## ACTIVITY
Below are lines of data, and only some are wanted. Please repeat exactly those from the line that has "Proof. solve_decision. Defined." through the line that has "(Allow SyncCompleted [SyncIdle]".

## DATA RECORDS
==================================================

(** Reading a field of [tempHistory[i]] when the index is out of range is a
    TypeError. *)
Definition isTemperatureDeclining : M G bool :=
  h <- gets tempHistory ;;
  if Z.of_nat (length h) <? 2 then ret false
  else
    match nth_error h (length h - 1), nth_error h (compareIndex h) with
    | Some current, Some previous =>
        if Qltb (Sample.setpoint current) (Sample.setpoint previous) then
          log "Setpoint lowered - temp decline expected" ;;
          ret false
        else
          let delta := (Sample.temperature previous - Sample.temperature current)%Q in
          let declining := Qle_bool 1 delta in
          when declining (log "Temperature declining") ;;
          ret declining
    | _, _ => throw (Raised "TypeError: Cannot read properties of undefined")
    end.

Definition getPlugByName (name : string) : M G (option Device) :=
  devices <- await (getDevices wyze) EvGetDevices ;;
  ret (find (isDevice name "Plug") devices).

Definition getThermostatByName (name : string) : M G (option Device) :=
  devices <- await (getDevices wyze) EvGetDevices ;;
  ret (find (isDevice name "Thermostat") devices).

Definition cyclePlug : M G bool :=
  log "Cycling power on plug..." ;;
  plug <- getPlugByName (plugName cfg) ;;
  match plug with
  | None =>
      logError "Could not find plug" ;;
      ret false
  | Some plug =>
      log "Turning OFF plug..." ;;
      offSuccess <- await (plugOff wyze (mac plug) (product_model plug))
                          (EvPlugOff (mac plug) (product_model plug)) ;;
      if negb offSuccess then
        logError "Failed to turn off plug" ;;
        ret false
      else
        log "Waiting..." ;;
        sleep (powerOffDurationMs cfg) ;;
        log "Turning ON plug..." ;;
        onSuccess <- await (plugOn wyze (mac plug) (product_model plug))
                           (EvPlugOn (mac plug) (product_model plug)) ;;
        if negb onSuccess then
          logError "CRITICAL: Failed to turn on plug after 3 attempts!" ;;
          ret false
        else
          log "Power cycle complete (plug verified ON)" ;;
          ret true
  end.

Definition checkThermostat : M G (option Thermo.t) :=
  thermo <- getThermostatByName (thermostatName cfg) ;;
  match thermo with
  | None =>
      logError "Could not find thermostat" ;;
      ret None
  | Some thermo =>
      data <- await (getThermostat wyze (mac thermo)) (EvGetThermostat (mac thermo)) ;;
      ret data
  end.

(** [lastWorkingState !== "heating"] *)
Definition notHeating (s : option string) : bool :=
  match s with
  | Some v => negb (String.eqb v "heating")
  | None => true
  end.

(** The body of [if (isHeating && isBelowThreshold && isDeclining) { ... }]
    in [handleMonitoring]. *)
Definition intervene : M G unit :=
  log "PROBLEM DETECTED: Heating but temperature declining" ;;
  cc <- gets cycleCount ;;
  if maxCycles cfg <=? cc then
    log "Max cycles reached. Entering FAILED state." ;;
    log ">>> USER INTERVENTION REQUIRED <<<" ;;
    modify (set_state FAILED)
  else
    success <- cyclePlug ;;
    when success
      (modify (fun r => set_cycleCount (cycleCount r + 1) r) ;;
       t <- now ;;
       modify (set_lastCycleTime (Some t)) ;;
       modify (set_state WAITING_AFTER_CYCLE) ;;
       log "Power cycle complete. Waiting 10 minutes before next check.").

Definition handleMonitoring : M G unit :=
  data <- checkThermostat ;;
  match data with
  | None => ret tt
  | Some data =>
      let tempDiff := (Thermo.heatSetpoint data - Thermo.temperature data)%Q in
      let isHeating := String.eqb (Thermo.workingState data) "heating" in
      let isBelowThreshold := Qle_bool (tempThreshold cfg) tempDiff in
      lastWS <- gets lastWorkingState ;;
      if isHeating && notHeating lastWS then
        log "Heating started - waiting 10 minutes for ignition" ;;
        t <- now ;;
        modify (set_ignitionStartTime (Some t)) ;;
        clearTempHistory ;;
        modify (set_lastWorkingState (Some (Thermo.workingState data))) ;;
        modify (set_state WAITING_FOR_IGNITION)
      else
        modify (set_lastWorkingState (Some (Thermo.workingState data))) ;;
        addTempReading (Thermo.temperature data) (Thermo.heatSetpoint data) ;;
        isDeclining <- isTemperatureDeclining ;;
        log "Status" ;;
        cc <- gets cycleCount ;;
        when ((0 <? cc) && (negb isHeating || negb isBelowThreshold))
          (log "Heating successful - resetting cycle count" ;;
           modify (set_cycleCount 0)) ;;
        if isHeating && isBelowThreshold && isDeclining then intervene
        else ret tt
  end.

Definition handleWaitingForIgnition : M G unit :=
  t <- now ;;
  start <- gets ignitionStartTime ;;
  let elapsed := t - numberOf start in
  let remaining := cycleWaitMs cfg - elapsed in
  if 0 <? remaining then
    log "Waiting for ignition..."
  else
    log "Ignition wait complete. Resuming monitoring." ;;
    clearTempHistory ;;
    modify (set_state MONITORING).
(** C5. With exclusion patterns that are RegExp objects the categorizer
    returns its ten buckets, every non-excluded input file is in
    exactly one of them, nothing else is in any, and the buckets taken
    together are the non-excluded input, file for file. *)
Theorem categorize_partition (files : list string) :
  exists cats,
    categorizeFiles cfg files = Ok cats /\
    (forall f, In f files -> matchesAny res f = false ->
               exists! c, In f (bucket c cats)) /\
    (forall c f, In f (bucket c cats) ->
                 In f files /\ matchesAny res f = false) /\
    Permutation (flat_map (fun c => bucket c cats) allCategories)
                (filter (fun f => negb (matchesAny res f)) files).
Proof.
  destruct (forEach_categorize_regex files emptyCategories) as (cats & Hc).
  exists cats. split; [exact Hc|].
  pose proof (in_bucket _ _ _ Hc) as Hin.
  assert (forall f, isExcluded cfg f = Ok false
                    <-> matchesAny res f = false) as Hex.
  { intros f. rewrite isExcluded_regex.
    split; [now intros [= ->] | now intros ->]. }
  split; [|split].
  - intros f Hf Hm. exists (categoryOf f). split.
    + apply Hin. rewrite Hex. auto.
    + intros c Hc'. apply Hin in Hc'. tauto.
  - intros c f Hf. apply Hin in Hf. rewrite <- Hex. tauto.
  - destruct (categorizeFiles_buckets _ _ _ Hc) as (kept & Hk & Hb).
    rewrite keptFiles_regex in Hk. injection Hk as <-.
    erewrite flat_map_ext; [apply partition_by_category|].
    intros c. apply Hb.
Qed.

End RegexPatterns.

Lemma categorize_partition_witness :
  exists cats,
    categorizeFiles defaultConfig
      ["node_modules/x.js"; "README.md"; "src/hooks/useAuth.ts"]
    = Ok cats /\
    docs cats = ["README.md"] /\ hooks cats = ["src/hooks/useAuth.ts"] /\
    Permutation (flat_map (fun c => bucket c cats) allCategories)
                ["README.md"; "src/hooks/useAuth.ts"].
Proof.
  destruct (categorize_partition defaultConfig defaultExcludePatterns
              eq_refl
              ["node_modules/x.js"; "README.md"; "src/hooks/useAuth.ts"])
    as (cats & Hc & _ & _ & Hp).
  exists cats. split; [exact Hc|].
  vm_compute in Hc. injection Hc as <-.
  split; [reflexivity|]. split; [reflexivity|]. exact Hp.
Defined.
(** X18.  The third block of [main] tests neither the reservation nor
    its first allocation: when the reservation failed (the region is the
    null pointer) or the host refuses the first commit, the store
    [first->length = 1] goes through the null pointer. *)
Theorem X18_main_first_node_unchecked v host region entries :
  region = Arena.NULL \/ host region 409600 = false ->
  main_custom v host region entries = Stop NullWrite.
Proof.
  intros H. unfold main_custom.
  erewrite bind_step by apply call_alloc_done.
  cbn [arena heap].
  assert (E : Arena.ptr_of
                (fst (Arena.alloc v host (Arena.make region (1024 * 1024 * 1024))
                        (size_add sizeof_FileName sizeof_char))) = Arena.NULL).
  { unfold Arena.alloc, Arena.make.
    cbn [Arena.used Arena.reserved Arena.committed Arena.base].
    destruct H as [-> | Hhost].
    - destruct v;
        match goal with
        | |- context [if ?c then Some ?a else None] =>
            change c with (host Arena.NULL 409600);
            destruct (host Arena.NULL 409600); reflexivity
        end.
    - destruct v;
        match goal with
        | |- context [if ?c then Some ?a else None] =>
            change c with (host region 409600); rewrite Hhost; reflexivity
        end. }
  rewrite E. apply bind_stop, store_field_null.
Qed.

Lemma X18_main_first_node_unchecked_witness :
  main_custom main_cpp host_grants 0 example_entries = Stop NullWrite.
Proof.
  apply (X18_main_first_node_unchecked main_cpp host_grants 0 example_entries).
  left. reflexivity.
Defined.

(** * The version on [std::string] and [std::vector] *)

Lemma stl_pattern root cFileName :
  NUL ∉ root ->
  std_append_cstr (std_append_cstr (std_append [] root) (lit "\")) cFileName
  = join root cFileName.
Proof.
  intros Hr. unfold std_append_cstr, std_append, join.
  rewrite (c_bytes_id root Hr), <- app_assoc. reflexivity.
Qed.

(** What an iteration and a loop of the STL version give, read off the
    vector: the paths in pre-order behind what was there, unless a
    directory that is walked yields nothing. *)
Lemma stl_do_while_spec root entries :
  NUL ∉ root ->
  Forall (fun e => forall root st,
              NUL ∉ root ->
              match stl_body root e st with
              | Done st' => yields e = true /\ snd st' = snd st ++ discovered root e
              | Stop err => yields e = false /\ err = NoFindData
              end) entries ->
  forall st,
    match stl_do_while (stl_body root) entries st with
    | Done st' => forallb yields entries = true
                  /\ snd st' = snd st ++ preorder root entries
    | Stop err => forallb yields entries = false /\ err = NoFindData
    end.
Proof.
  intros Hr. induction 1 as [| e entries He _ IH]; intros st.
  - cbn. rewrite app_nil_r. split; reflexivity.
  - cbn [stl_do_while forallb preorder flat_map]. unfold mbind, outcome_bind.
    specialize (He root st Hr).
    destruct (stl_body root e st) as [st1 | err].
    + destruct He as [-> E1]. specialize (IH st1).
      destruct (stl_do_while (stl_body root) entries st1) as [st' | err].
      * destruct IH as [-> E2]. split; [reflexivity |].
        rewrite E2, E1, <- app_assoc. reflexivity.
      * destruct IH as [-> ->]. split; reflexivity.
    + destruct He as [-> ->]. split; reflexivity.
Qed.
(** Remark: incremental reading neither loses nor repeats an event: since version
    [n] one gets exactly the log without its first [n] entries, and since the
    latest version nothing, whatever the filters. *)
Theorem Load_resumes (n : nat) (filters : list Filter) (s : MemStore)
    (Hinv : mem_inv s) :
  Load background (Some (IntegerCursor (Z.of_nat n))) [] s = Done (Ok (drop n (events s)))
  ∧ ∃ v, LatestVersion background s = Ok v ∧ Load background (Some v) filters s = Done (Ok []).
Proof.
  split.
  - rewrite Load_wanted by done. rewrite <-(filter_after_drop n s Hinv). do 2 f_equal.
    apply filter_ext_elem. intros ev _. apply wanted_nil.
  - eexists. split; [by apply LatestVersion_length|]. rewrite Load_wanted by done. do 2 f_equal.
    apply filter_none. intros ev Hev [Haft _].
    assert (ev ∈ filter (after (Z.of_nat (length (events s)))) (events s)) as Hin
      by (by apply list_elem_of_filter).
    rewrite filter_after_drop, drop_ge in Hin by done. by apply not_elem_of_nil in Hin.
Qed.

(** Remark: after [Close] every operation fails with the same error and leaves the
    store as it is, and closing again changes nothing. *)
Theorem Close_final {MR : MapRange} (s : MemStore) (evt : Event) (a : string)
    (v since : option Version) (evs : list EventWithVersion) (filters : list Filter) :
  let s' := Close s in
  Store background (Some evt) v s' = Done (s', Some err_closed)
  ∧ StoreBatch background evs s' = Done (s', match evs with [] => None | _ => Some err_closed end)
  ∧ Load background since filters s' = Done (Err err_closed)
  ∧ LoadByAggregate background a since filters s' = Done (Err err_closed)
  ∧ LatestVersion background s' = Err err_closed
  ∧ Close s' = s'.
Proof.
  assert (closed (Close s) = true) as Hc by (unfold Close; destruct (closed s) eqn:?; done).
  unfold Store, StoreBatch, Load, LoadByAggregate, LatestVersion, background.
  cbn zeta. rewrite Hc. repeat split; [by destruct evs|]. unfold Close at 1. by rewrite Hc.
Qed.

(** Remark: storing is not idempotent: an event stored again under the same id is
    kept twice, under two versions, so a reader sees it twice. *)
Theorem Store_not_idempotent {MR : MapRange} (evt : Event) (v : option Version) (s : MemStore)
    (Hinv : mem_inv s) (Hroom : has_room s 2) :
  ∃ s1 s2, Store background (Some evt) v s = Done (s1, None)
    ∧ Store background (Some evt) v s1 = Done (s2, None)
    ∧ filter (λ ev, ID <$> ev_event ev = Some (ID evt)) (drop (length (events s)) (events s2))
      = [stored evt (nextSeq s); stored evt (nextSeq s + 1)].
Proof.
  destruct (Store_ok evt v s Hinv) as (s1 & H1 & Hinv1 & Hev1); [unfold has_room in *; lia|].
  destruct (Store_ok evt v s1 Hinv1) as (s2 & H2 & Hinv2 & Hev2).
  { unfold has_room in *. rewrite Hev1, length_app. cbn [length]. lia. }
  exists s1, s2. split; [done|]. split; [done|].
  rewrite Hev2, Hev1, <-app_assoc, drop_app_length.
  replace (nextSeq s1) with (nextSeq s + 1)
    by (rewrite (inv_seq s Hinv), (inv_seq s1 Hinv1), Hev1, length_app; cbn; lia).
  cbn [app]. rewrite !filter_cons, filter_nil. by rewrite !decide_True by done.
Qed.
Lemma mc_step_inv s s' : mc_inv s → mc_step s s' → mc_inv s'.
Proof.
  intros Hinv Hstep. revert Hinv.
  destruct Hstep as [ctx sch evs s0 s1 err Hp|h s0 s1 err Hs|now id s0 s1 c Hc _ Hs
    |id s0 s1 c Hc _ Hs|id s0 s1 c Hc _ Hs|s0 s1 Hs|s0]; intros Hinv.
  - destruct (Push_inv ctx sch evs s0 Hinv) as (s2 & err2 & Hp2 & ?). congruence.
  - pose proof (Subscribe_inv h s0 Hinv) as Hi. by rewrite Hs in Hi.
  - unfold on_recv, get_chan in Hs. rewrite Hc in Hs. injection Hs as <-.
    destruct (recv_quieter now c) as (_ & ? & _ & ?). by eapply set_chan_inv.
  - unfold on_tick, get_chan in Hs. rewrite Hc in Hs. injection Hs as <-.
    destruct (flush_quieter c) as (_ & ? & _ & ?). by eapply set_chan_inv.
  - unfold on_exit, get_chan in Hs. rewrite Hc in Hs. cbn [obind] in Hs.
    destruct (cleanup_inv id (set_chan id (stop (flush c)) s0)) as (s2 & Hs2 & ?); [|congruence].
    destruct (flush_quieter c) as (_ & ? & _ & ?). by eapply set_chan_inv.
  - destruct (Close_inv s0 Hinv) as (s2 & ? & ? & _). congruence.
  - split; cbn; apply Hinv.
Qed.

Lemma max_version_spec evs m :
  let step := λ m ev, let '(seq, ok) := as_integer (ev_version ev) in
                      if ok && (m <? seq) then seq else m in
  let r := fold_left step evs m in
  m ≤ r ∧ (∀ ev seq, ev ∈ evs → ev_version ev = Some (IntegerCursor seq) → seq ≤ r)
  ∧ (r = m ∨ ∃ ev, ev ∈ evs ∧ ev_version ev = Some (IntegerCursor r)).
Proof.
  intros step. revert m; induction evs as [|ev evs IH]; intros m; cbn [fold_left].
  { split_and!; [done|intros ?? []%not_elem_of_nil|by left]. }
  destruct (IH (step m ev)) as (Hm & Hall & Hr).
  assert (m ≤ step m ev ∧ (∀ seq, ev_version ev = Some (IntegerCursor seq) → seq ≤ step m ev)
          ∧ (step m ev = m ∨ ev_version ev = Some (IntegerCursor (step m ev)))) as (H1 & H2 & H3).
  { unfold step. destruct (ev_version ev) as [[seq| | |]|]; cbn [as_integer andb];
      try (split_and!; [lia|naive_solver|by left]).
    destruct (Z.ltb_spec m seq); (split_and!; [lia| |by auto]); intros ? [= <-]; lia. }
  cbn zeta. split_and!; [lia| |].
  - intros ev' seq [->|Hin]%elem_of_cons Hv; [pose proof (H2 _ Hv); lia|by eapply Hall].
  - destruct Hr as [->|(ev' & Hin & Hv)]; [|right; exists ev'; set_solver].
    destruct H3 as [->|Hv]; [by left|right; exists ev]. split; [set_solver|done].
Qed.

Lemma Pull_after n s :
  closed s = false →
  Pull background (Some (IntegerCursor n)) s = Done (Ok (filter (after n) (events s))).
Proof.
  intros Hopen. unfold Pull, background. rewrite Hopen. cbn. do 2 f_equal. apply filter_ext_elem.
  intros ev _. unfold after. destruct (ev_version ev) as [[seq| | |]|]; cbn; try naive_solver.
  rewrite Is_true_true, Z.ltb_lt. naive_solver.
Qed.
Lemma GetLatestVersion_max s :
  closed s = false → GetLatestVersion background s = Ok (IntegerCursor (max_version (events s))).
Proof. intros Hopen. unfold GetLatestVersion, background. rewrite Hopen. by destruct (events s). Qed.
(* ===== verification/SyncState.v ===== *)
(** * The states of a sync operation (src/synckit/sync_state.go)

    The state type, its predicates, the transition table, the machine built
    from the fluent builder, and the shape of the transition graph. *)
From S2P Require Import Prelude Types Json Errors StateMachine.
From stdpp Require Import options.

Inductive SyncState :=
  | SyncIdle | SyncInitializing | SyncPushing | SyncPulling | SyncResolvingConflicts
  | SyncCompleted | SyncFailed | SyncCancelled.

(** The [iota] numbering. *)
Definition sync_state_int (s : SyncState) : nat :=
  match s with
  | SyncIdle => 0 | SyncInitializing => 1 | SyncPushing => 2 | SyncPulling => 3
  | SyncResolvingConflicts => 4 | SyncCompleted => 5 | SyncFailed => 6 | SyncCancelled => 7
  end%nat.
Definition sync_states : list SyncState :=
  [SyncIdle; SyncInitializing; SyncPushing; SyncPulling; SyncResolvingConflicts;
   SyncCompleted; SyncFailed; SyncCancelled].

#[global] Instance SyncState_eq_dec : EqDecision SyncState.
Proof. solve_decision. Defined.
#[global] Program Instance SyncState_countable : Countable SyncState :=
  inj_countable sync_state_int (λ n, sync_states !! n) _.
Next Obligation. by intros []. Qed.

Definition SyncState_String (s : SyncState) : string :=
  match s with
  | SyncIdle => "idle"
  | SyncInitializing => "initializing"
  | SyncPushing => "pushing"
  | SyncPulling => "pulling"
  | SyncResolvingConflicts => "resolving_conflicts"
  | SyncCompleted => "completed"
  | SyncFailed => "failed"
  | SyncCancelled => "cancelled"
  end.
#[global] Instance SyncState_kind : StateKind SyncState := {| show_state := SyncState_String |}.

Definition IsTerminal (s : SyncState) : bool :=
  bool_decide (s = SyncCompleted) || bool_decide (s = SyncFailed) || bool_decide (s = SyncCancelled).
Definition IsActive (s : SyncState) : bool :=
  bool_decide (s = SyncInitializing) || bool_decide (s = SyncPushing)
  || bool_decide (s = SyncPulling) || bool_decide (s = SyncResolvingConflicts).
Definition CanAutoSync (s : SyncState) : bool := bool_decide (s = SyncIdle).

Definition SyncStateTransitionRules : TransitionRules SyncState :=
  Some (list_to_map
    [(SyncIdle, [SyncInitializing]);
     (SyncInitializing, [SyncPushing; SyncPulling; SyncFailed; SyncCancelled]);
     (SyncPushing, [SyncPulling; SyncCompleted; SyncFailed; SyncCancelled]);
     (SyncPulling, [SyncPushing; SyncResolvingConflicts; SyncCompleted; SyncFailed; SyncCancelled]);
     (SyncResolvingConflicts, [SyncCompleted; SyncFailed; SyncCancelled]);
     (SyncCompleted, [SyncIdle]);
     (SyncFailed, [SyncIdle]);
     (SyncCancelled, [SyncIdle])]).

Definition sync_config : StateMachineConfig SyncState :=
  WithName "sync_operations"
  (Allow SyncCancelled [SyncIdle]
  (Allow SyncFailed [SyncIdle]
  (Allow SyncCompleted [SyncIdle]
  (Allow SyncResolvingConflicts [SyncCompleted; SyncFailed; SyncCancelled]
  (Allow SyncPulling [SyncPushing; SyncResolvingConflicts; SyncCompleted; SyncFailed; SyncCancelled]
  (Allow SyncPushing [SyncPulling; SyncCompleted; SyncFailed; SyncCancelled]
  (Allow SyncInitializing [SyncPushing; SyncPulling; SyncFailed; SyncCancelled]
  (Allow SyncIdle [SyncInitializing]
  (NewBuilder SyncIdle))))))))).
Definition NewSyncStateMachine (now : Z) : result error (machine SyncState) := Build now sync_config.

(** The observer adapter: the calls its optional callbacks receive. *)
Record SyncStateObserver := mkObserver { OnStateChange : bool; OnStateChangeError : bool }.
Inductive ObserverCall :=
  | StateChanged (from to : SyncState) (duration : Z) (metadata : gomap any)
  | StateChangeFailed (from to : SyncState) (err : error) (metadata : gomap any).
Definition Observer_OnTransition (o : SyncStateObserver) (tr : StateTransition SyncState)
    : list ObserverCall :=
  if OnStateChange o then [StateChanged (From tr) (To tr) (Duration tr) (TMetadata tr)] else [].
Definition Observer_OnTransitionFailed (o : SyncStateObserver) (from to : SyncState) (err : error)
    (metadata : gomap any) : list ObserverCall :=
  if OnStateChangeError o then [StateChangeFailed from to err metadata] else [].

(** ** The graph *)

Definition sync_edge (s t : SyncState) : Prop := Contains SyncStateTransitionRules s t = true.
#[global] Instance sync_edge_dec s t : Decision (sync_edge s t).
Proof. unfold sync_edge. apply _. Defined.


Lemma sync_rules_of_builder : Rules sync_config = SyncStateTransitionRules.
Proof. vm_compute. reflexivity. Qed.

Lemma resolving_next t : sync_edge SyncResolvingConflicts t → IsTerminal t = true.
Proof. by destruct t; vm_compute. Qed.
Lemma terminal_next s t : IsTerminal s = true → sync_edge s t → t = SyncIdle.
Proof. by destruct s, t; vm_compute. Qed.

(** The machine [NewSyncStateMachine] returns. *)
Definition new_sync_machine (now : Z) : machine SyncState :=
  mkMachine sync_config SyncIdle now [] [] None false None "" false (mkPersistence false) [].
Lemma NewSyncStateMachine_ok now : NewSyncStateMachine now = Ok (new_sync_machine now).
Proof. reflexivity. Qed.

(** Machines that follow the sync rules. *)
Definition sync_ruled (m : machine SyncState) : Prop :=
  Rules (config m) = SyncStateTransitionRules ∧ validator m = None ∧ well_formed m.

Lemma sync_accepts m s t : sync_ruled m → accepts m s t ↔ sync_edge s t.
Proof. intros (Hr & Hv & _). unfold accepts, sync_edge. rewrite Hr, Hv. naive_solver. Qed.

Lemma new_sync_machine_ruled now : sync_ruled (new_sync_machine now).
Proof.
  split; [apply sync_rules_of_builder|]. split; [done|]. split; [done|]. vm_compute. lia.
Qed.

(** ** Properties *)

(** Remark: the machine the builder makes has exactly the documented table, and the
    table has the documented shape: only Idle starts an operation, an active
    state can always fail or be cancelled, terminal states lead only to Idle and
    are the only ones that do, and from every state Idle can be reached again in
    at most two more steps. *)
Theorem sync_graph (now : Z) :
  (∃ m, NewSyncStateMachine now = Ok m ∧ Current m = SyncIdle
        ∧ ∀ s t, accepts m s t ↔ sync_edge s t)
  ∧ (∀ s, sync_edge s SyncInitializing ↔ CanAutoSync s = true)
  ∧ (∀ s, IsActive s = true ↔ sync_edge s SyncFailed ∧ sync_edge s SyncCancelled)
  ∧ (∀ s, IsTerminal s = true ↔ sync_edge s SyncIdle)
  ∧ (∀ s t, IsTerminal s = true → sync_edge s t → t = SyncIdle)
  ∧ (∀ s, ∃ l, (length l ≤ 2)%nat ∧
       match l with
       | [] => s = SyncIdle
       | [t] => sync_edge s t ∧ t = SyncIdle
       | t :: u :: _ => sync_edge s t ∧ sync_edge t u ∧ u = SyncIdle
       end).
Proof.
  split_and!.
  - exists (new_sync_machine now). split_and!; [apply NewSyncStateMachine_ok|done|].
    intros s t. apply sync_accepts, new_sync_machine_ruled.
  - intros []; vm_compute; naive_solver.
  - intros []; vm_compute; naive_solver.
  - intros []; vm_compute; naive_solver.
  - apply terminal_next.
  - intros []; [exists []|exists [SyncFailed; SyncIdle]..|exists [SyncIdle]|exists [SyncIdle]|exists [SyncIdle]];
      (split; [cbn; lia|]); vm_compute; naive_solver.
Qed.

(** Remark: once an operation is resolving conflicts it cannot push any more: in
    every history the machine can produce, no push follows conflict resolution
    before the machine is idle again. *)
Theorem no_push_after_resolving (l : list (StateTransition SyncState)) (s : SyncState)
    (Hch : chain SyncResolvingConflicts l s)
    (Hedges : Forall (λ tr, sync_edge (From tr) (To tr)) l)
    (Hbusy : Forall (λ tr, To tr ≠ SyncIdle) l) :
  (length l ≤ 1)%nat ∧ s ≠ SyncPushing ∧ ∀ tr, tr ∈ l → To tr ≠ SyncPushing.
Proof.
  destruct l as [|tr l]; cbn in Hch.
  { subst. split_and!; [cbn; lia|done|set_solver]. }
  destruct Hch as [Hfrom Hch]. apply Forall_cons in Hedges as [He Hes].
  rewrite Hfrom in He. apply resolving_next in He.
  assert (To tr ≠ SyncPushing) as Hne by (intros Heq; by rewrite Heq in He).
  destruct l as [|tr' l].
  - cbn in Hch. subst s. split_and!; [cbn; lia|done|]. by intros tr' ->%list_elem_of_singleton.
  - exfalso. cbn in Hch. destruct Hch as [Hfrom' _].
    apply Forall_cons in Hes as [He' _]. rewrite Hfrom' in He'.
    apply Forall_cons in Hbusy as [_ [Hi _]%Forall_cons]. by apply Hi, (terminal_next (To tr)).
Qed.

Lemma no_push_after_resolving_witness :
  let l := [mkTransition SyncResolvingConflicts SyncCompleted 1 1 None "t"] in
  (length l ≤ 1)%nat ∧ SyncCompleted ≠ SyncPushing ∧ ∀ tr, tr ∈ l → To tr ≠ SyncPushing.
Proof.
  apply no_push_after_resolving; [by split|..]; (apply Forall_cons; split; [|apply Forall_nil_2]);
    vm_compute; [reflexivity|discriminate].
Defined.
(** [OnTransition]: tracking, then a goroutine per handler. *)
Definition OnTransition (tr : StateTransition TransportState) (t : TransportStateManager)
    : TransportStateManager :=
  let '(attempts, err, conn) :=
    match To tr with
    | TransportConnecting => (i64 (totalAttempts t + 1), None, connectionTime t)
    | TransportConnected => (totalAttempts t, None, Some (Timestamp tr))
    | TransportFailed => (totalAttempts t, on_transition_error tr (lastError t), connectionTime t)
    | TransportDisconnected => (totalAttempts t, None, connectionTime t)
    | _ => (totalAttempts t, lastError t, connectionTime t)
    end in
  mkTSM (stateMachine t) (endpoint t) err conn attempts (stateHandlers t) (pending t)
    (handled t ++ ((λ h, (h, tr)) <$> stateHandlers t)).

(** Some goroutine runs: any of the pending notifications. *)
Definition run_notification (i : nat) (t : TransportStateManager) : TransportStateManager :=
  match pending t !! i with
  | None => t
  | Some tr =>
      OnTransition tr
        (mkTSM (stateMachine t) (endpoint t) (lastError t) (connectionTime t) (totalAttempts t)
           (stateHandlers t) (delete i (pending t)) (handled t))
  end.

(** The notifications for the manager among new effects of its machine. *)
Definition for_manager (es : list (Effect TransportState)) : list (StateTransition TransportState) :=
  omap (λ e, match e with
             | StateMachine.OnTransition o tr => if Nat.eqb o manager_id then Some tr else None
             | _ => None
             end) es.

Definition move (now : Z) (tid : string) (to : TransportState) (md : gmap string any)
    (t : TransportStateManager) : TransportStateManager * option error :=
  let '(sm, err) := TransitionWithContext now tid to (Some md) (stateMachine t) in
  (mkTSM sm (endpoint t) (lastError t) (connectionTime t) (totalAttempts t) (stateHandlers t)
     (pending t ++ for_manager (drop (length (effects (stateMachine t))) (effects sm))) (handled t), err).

==================================================

## WRITTEN REPLY
Proof. solve_decision. Defined.
#[global] Program Instance SyncState_countable : Countable SyncState :=
  inj_countable sync_state_int (λ n, sync_states !! n) _.
Next Obligation. by intros []. Qed.

Definition SyncState_String (s : SyncState) : string :=
  match s with
  | SyncIdle => "idle"
  | SyncInitializing => "initializing"
  | SyncPushing => "pushing"
  | SyncPulling => "pulling"
  | SyncResolvingConflicts => "resolving_conflicts"
  | SyncCompleted => "completed"
  | SyncFailed => "failed"
  | SyncCancelled => "cancelled"
  end.
#[global] Instance SyncState_kind : StateKind SyncState := {| show_state := SyncState_String |}.

Definition IsTerminal (s : SyncState) : bool :=
  bool_decide (s = SyncCompleted) || bool_decide (s = SyncFailed) || bool_decide (s = SyncCancelled).
Definition IsActive (s : SyncState) : bool :=
  bool_decide (s = SyncInitializing) || bool_decide (s = SyncPushing)
  || bool_decide (s = SyncPulling) || bool_decide (s = SyncResolvingConflicts).
Definition CanAutoSync (s : SyncState) : bool := bool_decide (s = SyncIdle).

Definition SyncStateTransitionRules : TransitionRules SyncState :=
  Some (list_to_map
    [(SyncIdle, [SyncInitializing]);
     (SyncInitializing, [SyncPushing; SyncPulling; SyncFailed; SyncCancelled]);
     (SyncPushing, [SyncPulling; SyncCompleted; SyncFailed; SyncCancelled]);
     (SyncPulling, [SyncPushing; SyncResolvingConflicts; SyncCompleted; SyncFailed; SyncCancelled]);
     (SyncResolvingConflicts, [SyncCompleted; SyncFailed; SyncCancelled]);
     (SyncCompleted, [SyncIdle]);
     (SyncFailed, [SyncIdle]);
     (SyncCancelled, [SyncIdle])]).

Definition sync_config : StateMachineConfig SyncState :=
  WithName "sync_operations"
  (Allow SyncCancelled [SyncIdle]
  (Allow SyncFailed [SyncIdle]
  (Allow SyncCompleted [SyncIdle]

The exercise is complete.